[Saved entries]
# # # # # # #

(* ===== verification/Authenticate.v ===== *)
(** * Verifying bearer tokens

    Models the authentication half of [crates/sovereign-config-server/src/auth.rs]:
    splitting a JWS compact token, its validity window in [f64] arithmetic, and
    [Authenticator::authenticate].  JSON and base64 decoding and the signature
    check are parameters; key lookups are the answers of [SigningKeys]. *)

From Stdlib Require Import SpecFloat.
From stdpp Require Import strings.
From S2P Require Import Prelude Bytes ConfigPath Core Auth SigningKeys.

Local Open Scope bytes_scope.

Import Jwks.

Record JoseHeader := mkJose { jose_alg : bytes; jose_kid : option bytes }.

(** [serde_json] reading a token header, a token's claims and a grants claim. *)
Class JwtCrates := {
  jose_from_slice : bytes → option JoseHeader;
  claims_from_slice : bytes → option Auth.TokenClaims;
  grants_from_value : Auth.Value → option (list Auth.RawGrant) }.

Module Authenticate.

(** ** [f64] *)

Definition f64_add : spec_float → spec_float → spec_float := SFadd 53 1024.
Definition f64_of (n : Z) : spec_float := binary_normalize 53 1024 n 0 false.
(** [x > y] *)
Definition f64_gt (x y : spec_float) : bool := SFltb y x.

(** [Duration::as_secs_f64], of nanoseconds. *)
Definition as_secs_f64 (d : Z) : spec_float :=
  f64_add (f64_of (d / Stamps.NANOS)) (SFdiv 53 1024 (f64_of (d mod Stamps.NANOS)) (f64_of Stamps.NANOS)).

Definition CLOCK_LEEWAY : Z := 30 * Stamps.NANOS.

(** ** Tokens *)

Record Jwt := mkJwt {
  jwt_kid : bytes; signing_input : bytes; signature : bytes; claims : Auth.TokenClaims }.

Section authenticate.
Context `{KeyCrates} `{JwtCrates}.

Definition parse_jwt (token : bytes) : result Jwt Auth.AuthenticationResult :=
  match split "."%char token with
  | [encoded_header; payload; sig] =>
      if is_empty encoded_header || is_empty payload || is_empty sig then Err Auth.MalformedBearer
      else
        let? decoded := ok_or (url_decode encoded_header) Auth.MalformedBearer in
        let? header := ok_or (jose_from_slice decoded) Auth.MalformedBearer in
        if negb (bool_decide (jose_alg header = "RS256")) then Err Auth.WrongAlgorithm
        else
          let? kid := ok_or (k ← jose_kid header; if is_empty k then None else Some k) Auth.MalformedBearer in
          let? claims := ok_or (url_decode payload ≫= claims_from_slice) Auth.MalformedBearer in
          let? sig := ok_or (url_decode sig) Auth.MalformedBearer in
          Ok (mkJwt kid (take (length encoded_header + 1 + length payload) token) sig claims)
  | _ => Err Auth.MalformedBearer
  end.

(** [now] is a [SystemTime], nanoseconds from the Unix epoch. *)
Definition require_current (c : Auth.TokenClaims) (now : Z) : result unit Auth.AuthenticationResult :=
  let now := as_secs_f64 (Z.max now 0) in
  let leeway := as_secs_f64 CLOCK_LEEWAY in
  let time (claim : option Auth.Value) : result (option spec_float) Auth.AuthenticationResult :=
    match claim with
    | None => Ok None
    | Some value => let? x := ok_or (Auth.as_f64 value) Auth.InvalidClaims in Ok (Some x)
    end in
  let is_some_and (o : option spec_float) (f : spec_float → bool) :=
    match o with Some x => f x | None => false end in
  let? exp := time (Auth.exp c) in
  let? expires := ok_or exp Auth.InvalidClaims in
  let? not_before := time (Auth.nbf c) in
  let? issued := time (Auth.iat c) in
  if f64_gt now (f64_add expires leeway)
     || is_some_and not_before (λ t, f64_gt t (f64_add now leeway))
     || is_some_and issued (λ t, f64_gt t (f64_add now leeway))
  then Err Auth.Inactive else Ok tt.

(** [keys] is what [KeySets::key] answers for an issuer and a key name. *)
Definition authenticate (accepted_identities : list Auth.AcceptedIdentity)
    (keys : bytes → bytes → KeyLookup) (headers : list bytes) (now : Z)
  : result AuthenticatedPrincipal Auth.AuthenticationResult :=
  let? token := Auth.bearer_token headers in
  let? jwt := parse_jwt token in
  let? issuer :=
    ok_or (issuer ← Auth.iss (claims jwt) ≫= Auth.as_str;
           if existsb (λ identity, bool_decide (Auth.issuer identity = issuer)) accepted_identities
           then Some issuer else None) Auth.InvalidClaims in
  match keys issuer (jwt_kid jwt) with
  | Unknown => Err Auth.AuthBadSignature
  | KeysUnavailable => Err Auth.AuthUnavailable
  | Found key =>
      if negb (verifies key (signing_input jwt) (signature jwt)) then Err Auth.AuthBadSignature
      else
        let? _ := require_current (claims jwt) now in
        Auth.validate_claims grants_from_value (claims jwt) accepted_identities
  end.

(** ** What an authenticated caller's token says *)

Lemma parse_jwt_spec token jwt : parse_jwt token = Ok jwt →
  ∃ header payload sig h,
    token = header ++ "." ++ payload ++ "." ++ sig
    ∧ url_decode header ≫= jose_from_slice = Some h ∧ jose_alg h = "RS256" ∧ jose_kid h = Some (jwt_kid jwt)
    ∧ url_decode payload ≫= claims_from_slice = Some (claims jwt) ∧ url_decode sig = Some (signature jwt)
    ∧ signing_input jwt = header ++ "." ++ payload.
Proof.
  unfold parse_jwt. pose proof (join_split "."%char token) as Hj.
  destruct (split "."%char token) as [|header [|payload [|sig [|]]]]; try done.
  cbn [join] in Hj. destruct (is_empty header || is_empty payload || is_empty sig); [done|].
  intros (d & Hd%ok_or_ok & Hr)%and_then_ok. apply and_then_ok in Hr as (h & Hh%ok_or_ok & Hr).
  destruct (bool_decide (jose_alg h = "RS256")) eqn:Ea; [|discriminate Hr]. apply bool_decide_eq_true in Ea. cbn [negb] in Hr.
  apply and_then_ok in Hr as (kid & Hk%ok_or_ok & Hr). apply and_then_ok in Hr as (c & Hc%ok_or_ok & Hr).
  apply and_then_ok in Hr as (g & Hg%ok_or_ok & [= <-]). exists header, payload, sig, h.
  split; [by rewrite <- Hj|]. split; [by rewrite Hd|]. split; [done|]. cbn [jwt_kid claims signature signing_input].
  split. { destruct (jose_kid h) as [k|]; [|done]. cbn [mbind option_bind] in Hk. by destruct (is_empty k); simplify_eq. }
  split; [done|]. split; [done|].
  assert (token = (header ++ "." ++ payload) ++ "." ++ sig) as -> by (by rewrite <- !app_assoc, <- Hj).
  apply take_app_length'. rewrite !length_app. simpl. lia.
Qed.

(** The window a token is accepted in, in the arithmetic of [f64]. *)
Definition current (c : Auth.TokenClaims) (now : Z) : Prop :=
  let now := as_secs_f64 (Z.max now 0) in
  let leeway := as_secs_f64 CLOCK_LEEWAY in
  (∃ x, Auth.exp c = Some (Auth.VNumber x) ∧ f64_gt now (f64_add x leeway) = false)
  ∧ (∀ v, Auth.nbf c = Some v → ∃ x, v = Auth.VNumber x ∧ f64_gt x (f64_add now leeway) = false)
  ∧ (∀ v, Auth.iat c = Some v → ∃ x, v = Auth.VNumber x ∧ f64_gt x (f64_add now leeway) = false).

Lemma require_current_spec c now : require_current c now = Ok tt → current c now.
Proof.
  unfold require_current, current. destruct (Auth.exp c) as [e|]; [|done]. destruct e; cbn; try done.
  set (n := as_secs_f64 (Z.max now 0)). set (l := as_secs_f64 CLOCK_LEEWAY).
  assert (∀ claim : option Auth.Value, ∀ o, match claim with
    | None => Ok None
    | Some value => let? y := ok_or (Auth.as_f64 value) Auth.InvalidClaims in Ok (Some y)
    end = Ok o → ∀ v, claim = Some v → ∃ y, v = Auth.VNumber y ∧ o = Some y) as Htime.
  { intros claim o Ho v ->. apply and_then_ok in Ho as (y & Hy%ok_or_ok & [= <-]).
    destruct v; simplify_eq/=. by eexists. }
  intros (nb & Hnb & Hr)%and_then_ok. apply and_then_ok in Hr as (ia & Hia & Hr).
  destruct (f64_gt n (f64_add x l)) eqn:E1; [done|]. cbn [orb] in Hr.
  assert (∀ o : option spec_float, match o with Some y => f64_gt y (f64_add n l) | None => false end = false →
    ∀ y, o = Some y → f64_gt y (f64_add n l) = false) as Hsome by (by intros o Ho y ->).
  destruct (match nb with Some y => f64_gt y (f64_add n l) | None => false end) eqn:E2; [done|].
  destruct (match ia with Some y => f64_gt y (f64_add n l) | None => false end) eqn:E3; [done|].
  split; [by exists x|]. split; intros v Hv.
  - destruct (Htime _ _ Hnb v Hv) as (y & -> & ->). eauto.
  - destruct (Htime _ _ Hia v Hv) as (y & -> & ->). eauto.
Qed.

(** What the claims of an accepted principal hold. *)
Lemma validate_claims_spec c ids principal :
  Auth.validate_claims grants_from_value c ids = Ok principal →
  ∃ identity aud scopes g raws,
    identity ∈ ids ∧ Auth.iss c = Some (Auth.VString (Auth.issuer identity))
    ∧ Auth.aud c = Some aud ∧ Auth.audience_contains aud (Auth.audience identity) = true
    ∧ Auth.scope c = Some (Auth.VString scopes) ∧ Auth.REQUIRED_SCOPE ∈ split_ascii_whitespace scopes
    ∧ Auth.sub c = Some (Auth.VString (subject principal)) ∧ subject principal ≠ []
    ∧ Auth.sovereign_config_grants c = Some g ∧ grants_from_value g = Some raws
    ∧ Auth.validate_grants raws = Ok (grants principal).
Proof.
  unfold Auth.validate_claims. destruct (Auth.sub c) as [[s| | |]|]; try done. cbn [Auth.as_str].
  destruct (existsb _ ids) eqn:Ei; [|done]. cbn [andb].
  destruct (Auth.scope c) as [[scopes| | |]|] eqn:Esc; try done. cbn [Auth.as_str].
  destruct (existsb _ (split_ascii_whitespace scopes)) eqn:Es; [|done]. cbn [andb].
  destruct s as [|b s]; [done|]. cbn [is_empty negb].
  destruct (Auth.sovereign_config_grants c) as [g|]; [|done].
  destruct (grants_from_value g) as [raws|] eqn:Er; [|done].
  destruct (Auth.validate_grants raws) as [gs|] eqn:Eg; [|done]. intros [= <-].
  apply existsb_elem_of in Ei as (identity & Hid & Hi). apply andb_true_iff in Hi as [Hiss%bool_decide_eq_true Ha].
  apply existsb_elem_of in Es as (w & Hw & ->%bool_decide_eq_true).
  destruct (Auth.aud c) as [aud|] eqn:Eaud; [|done].
  exists identity, aud, scopes, g, raws. split; [done|].
  split. { destruct (Auth.iss c) as [[]|]; cbn in Hiss; by simplify_eq. }
  by repeat (split; [done|]).
Qed.

(** C7: a caller is authenticated only by a token one of the accepted issuers
    signed, as long as its signatures cannot be forged: the signed claims name
    that issuer and the audience configured with it, carry the required scope and
    a subject, and are within their validity window; and the caller may do at a
    path exactly what the signed grants permit at or above it. *)
Theorem authenticated_callers_hold_issued_tokens (Issued : bytes → bytes → Prop)
    accepted keys headers now principal :
  (∀ issuer kid key message sig, keys issuer kid = Found key →
     verifies key message sig = true → Issued issuer message) →
  authenticate accepted keys headers now = Ok principal →
  ∃ identity header payload c aud scopes g raws,
    identity ∈ accepted ∧ Issued (Auth.issuer identity) (header ++ "." ++ payload)
    ∧ url_decode payload ≫= claims_from_slice = Some c
    ∧ Auth.iss c = Some (Auth.VString (Auth.issuer identity))
    ∧ Auth.aud c = Some aud ∧ Auth.audience_contains aud (Auth.audience identity) = true
    ∧ Auth.scope c = Some (Auth.VString scopes) ∧ Auth.REQUIRED_SCOPE ∈ split_ascii_whitespace scopes
    ∧ current c now
    ∧ Auth.sub c = Some (Auth.VString (subject principal)) ∧ subject principal ≠ []
    ∧ Auth.sovereign_config_grants c = Some g ∧ grants_from_value g = Some raws
    ∧ ∀ p permission, Auth.allows principal p permission = true ↔
        ∃ raw q, raw ∈ raws ∧ Path.parse_selection (Auth.raw_prefix raw) = Ok q
          ∧ permission ∈ Auth.raw_permissions raw ∧ Path.is_at_or_below p q = true.
Proof.
  intros Hforge Ha. unfold authenticate in Ha. apply and_then_ok in Ha as (token & _ & Ha).
  apply and_then_ok in Ha as (jwt & Hj & Ha). apply parse_jwt_spec in Hj as (header & payload & sig & h & _ & _ & _ & _ & Hc & _ & Hin).
  apply and_then_ok in Ha as (issuer & Hi%ok_or_ok & Ha).
  destruct (keys issuer (jwt_kid jwt)) as [key| |] eqn:Ek; try done.
  destruct (verifies key (signing_input jwt) (signature jwt)) eqn:Ev; [|discriminate Ha]. cbn [negb] in Ha.
  apply and_then_ok in Ha as ([] & Hcur & Ha).
  apply validate_claims_spec in Ha as (identity & aud & scopes & g & raws & Hid & Hiss & ? & ? & ? & ? & ? & ? & ? & ? & Hg).
  assert (issuer = Auth.issuer identity) as ->.
  { rewrite Hiss in Hi. cbn [mbind option_bind Auth.as_str] in Hi. destruct (existsb _ _); by simplify_eq. }
  exists identity, header, payload, (claims jwt), aud, scopes, g, raws. split; [done|].
  split; [rewrite <- Hin; by eapply Hforge|]. do 6 (split; [done|]). split; [by apply require_current_spec|].
  do 4 (split; [done|]). intros p permission. destruct principal as [sub name gs]. by apply Auth.validate_grants_spec.
Qed.
End authenticate.

(** *** An issuer that signed one token *)

Definition sample_claims : Auth.TokenClaims :=
  Auth.mkClaims (Some (Auth.VString "https://auth/")) (Some (Auth.VArray [Auth.VString "config"]))
    (Some (Auth.VString "user-1")) (Some (Auth.VString "openid sovereign-config"))
    (Some (Auth.VNumber (f64_of 1700000300))) None (Some (Auth.VNumber (f64_of 1700000000)))
    (Some Auth.VOther) (Some (Auth.VString "ada")) None.

#[local] Instance sample_key_crates : KeyCrates := {|
  rsa_verify n e message sig := bool_decide (message = "h.p") && bool_decide (sig = "s");
  jwk_set_from_slice b := None;
  url_decode b := Some b |}.

#[local] Instance sample_jwt_crates : JwtCrates := {|
  jose_from_slice b := if bool_decide (b = "h") then Some (mkJose "RS256" (Some ("k1" : bytes))) else None;
  claims_from_slice b := if bool_decide (b = "p") then Some sample_claims else None;
  grants_from_value v := Some [Auth.mkRawGrant "/apps" [Read]] |}.

Definition sample_keys (issuer kid : bytes) : KeyLookup :=
  if bool_decide (issuer = "https://auth/") && bool_decide (kid = "k1") then Found (mkKey "n" "e") else Unknown.

Definition sample_principal : AuthenticatedPrincipal :=
  mkPrincipal "user-1" (Some ("ada" : bytes)) [mkGrant "/apps" (list_to_set [Read])].

Lemma authenticated_callers_hold_issued_tokens_witness :
  ∃ identity header payload c,
    identity ∈ [Auth.mkIdentity "https://auth/" "config"]
    ∧ (Auth.issuer identity = "https://auth/" ∧ header ++ "." ++ payload = "h.p")
    ∧ url_decode payload ≫= claims_from_slice = Some c ∧ current c (1700000320 * Stamps.NANOS).
Proof.
  destruct (authenticated_callers_hold_issued_tokens
    (λ issuer message, issuer = "https://auth/" ∧ message = "h.p")
    [Auth.mkIdentity "https://auth/" "config"] sample_keys ["Bearer h.p.s" : bytes]
    (1700000320 * Stamps.NANOS) sample_principal)
    as (identity & header & payload & c & aud & scopes & g & raws & Hid & Hiss & Hc & _ & _ & _ & _ & _ & Hcur & _).
  - intros issuer kid key message sig Hk Hv. unfold sample_keys in Hk.
    destruct (bool_decide_reflect (issuer = "https://auth/")) as [->|]; [|done].
    apply andb_true_iff in Hv as [Hv%bool_decide_eq_true _]. done.
  - vm_compute. reflexivity.
  - by exists identity, header, payload, c.
Defined.

End Authenticate.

# # # # # # #

**WHAT YOU NEED TO DO**
The required output is the set of lines from the first line of the data through the line that contains "splitting a JWS", transcribed exactly.

**REPLY**
(* ===== verification/Authenticate.v ===== *)
(** * Verifying bearer tokens

    Models the authentication half of [crates/sovereign-config-server/src/auth.rs]:
    splitting a JWS compact token, its validity window in [f64] arithmetic, and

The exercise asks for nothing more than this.